- **Study material**
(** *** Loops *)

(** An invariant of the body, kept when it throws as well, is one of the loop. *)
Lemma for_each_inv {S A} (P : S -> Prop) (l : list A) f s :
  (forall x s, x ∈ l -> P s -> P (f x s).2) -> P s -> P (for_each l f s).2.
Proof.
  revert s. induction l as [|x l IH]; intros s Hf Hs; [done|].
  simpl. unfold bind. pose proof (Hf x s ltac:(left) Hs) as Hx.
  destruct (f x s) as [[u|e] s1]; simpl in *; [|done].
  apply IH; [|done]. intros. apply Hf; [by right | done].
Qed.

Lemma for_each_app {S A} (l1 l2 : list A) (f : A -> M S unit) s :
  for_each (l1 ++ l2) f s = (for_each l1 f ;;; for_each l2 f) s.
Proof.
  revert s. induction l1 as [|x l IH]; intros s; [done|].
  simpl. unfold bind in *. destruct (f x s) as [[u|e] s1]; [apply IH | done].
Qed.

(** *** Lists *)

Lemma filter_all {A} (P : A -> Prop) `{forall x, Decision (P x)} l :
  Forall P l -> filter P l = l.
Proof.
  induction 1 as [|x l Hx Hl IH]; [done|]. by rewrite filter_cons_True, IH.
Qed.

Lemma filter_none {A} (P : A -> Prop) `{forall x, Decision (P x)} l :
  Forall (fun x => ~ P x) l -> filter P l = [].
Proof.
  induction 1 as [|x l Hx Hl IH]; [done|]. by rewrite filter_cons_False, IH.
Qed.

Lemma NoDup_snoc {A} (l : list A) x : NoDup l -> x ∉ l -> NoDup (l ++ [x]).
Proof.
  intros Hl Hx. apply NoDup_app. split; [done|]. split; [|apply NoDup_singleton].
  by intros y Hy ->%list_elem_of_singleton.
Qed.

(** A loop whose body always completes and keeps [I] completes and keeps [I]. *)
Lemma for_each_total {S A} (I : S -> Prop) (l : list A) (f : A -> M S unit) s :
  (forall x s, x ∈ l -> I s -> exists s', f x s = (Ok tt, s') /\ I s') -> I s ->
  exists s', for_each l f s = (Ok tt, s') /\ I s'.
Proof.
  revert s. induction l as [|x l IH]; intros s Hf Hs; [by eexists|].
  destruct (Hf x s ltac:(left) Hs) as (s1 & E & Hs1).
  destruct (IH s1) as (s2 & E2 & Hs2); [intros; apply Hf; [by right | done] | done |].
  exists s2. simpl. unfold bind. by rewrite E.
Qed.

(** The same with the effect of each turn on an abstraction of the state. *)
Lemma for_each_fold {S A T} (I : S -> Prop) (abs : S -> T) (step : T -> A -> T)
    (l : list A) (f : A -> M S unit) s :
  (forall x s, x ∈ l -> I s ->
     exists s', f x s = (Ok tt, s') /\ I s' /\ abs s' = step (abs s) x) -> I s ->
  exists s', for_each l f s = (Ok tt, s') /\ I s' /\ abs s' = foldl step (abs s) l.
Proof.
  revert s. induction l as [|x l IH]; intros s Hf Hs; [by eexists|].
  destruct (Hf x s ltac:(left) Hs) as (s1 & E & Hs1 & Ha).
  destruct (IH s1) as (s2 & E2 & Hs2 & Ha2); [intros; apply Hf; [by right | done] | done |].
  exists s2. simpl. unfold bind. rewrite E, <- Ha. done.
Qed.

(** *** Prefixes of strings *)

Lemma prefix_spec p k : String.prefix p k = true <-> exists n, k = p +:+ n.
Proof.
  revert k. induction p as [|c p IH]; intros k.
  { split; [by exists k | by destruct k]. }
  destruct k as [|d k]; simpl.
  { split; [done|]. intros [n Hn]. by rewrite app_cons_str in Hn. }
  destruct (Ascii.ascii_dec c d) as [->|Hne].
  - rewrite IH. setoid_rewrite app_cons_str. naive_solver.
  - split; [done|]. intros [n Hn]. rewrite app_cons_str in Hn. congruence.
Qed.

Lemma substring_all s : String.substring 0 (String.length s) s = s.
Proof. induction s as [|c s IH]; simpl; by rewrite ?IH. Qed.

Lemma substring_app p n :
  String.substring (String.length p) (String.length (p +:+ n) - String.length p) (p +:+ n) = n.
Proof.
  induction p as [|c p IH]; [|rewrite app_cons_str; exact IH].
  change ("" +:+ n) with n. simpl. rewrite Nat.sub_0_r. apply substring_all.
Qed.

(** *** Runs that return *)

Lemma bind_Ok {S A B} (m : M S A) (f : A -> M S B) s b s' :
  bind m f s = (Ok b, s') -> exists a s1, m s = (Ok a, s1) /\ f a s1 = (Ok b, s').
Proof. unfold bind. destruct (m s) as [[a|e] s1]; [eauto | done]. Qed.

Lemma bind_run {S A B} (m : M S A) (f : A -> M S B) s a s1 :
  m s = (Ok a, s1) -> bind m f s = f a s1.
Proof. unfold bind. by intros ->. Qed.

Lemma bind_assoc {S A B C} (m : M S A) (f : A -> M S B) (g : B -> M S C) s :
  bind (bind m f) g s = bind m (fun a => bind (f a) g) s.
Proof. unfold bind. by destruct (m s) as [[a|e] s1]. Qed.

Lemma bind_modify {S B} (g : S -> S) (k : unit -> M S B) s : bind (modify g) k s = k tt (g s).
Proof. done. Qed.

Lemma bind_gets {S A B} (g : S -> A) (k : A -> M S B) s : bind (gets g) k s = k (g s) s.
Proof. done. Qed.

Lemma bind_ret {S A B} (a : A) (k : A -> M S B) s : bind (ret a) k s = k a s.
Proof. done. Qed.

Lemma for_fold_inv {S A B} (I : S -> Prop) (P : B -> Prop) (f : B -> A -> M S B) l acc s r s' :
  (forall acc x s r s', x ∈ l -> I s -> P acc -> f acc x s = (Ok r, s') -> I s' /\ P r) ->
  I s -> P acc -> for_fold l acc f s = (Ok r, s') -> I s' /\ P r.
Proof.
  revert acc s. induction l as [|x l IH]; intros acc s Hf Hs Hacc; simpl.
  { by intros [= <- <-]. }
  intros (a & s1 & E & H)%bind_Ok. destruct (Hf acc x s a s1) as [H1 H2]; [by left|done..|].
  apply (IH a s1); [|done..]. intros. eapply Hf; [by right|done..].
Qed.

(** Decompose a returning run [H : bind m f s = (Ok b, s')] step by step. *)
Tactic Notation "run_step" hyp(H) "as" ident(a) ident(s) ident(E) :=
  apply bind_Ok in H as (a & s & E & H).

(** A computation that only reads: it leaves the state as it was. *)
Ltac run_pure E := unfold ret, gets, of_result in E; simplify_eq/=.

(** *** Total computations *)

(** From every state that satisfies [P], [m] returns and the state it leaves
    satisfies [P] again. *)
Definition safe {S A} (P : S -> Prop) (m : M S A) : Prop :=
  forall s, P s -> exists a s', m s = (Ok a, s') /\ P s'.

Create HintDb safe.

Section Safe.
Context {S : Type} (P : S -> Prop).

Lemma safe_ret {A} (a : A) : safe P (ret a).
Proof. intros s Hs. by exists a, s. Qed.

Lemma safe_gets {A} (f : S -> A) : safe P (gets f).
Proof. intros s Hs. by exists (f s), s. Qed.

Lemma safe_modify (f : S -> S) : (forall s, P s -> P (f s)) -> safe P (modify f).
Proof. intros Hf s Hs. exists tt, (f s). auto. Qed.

- **Exercise details**
Set down, unchanged, only those lines above that fall between the line with "(** *** Runs that return *)" and the line with "revert acc s.", the two end lines included.

- **Finished task**
(** *** Runs that return *)

Lemma bind_Ok {S A B} (m : M S A) (f : A -> M S B) s b s' :
  bind m f s = (Ok b, s') -> exists a s1, m s = (Ok a, s1) /\ f a s1 = (Ok b, s').
Proof. unfold bind. destruct (m s) as [[a|e] s1]; [eauto | done]. Qed.

Lemma bind_run {S A B} (m : M S A) (f : A -> M S B) s a s1 :
  m s = (Ok a, s1) -> bind m f s = f a s1.
Proof. unfold bind. by intros ->. Qed.

Lemma bind_assoc {S A B C} (m : M S A) (f : A -> M S B) (g : B -> M S C) s :
  bind (bind m f) g s = bind m (fun a => bind (f a) g) s.
Proof. unfold bind. by destruct (m s) as [[a|e] s1]. Qed.

Lemma bind_modify {S B} (g : S -> S) (k : unit -> M S B) s : bind (modify g) k s = k tt (g s).
Proof. done. Qed.

Lemma bind_gets {S A B} (g : S -> A) (k : A -> M S B) s : bind (gets g) k s = k (g s) s.
Proof. done. Qed.

Lemma bind_ret {S A B} (a : A) (k : A -> M S B) s : bind (ret a) k s = k a s.
Proof. done. Qed.

Lemma for_fold_inv {S A B} (I : S -> Prop) (P : B -> Prop) (f : B -> A -> M S B) l acc s r s' :
  (forall acc x s r s', x ∈ l -> I s -> P acc -> f acc x s = (Ok r, s') -> I s' /\ P r) ->
  I s -> P acc -> for_fold l acc f s = (Ok r, s') -> I s' /\ P r.
Proof.
  revert acc s. induction l as [|x l IH]; intros acc s Hf Hs Hacc; simpl.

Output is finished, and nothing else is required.